The Dissociation of α2-Plasmin-Inhibitor-Plasmin Complex to Active Plasmin by SDS Treatment

Abstract

α2-PI has been demonstrated to be the physiologically most important inhibitor to plas. sin in plasma [1–3], it is a single-chain glycoprotein with molecular weight of about 68,000 [2,4] and inhibits proteolytic activity of plasmin by forming a 1:1 stoichiometric complex which is enzymatically inactive and hardly dissociated by dodecyl sulfate under reducing conditions [5]. α2-PI has been classified as a member of the serine protease inhibitor super family (SERPINS) [6] to which plasminogen activator inhibitor type 1 (PAI-1) also belongs. These protease inhibitors have many similar points in their ways to react with their target enzymes.

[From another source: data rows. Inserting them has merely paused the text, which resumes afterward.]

(** * chicago-lots: the posting pipeline, embedded and checked

    A shallow embedding of the Python sources
      - [src/database/pin_database.py]  (class PINDatabase),
      - [src/image/street_view.py]      (class StreetViewClient),
      - [src/social/bluesky.py]         (class BlueskyClient),
      - [src/__main__.py]               (the driving loop),
    followed by the properties the specification states about them.

    Conventions of the embedding.
    - Python [int] and SQLite INTEGER are [Z]; TEXT and [str] are [string]
      (the UTF-8 bytes); REAL and [float] are [spec_float]; NULL and [None]
      are [None] of an [option].  SQLite's INTEGER has 64 bits; the
      counters of the tables are taken to stay within them, and a limit
      beyond them is refused when it is bound.  A REAL column gives a NaN
      back as NULL and minus zero as [0.0].
    - The [pins] table, whose primary key is the TEXT column [pin], is a
      [gmap string PinRow]; [post_history], which has no uniqueness
      constraint and is only appended to, is a [list HistoryRow].
    - The connection is opened with SQLite's defaults.  No
      [PRAGMA foreign_keys = ON] is issued anywhere in the sources, so the
      FOREIGN KEY clause of [post_history] is not enforced.  Storage faults
      (disk I/O, locking) are not modelled: every statement the methods
      issue then succeeds, and the [except sqlite3.Error] branches, which
      only log and return [False], [[]] or [{}], are never taken.
    - Logger calls change neither control flow nor any state the
      properties mention; they are left out, except in [get_location] whose
      last log record is what reports the address and the attempt count.
    - Of the exceptions that are no [IOError], [sqlite3.Error] or
      [requests.RequestException], and so pass the handlers of the
      methods, these are modelled: the [TypeError] of a subtraction from
      [None], the [OverflowError] of a limit beyond 64 bits, the
      [ValueError] of a negative [time.sleep] and the [ValueError] of
      [open] on a path with a NUL byte.  The body of a response with
      status 200 is taken to be a JSON object. *)

From Stdlib Require Import ZArith Ascii DecimalString.
From Stdlib Require Import Floats.SpecFloat.
From stdpp Require Import base option list sorting strings gmap.

Local Open Scope Z_scope.

(** ** Values shared by the components *)

(** A naive [datetime.datetime] as returned by [datetime.now()]. *)
Record datetime := mk_datetime {
  year : Z; month : Z; day : Z;
  hour : Z; minute : Z; second : Z; microsecond : Z
}.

It has been reported that the complex between PAI-1 and tissue plasminogen activator (t-PA) shows enzymatic activity in zymography [7]. Recently it was also shown that PAI-1 lost its inhibitory activity and was cleaved at the reactive site by PAs after SDS treatment [8]. The latter phenomenon may be responsible for tPA-PAI-1 complex to express enzymatic activity in zymography [8]. Since both PAI-1 and α2-PI are members of SERPINS, it is naturally considered whether SDS has similar effects on α2-PI molecule. We, therefore, investigated the effect of SDS on both α2-PI and α2-PI-plasmin complex in the present study. We also discuss the possible mechanism for α2-PI-plasmin complex to possess enzymatic activity in zymography.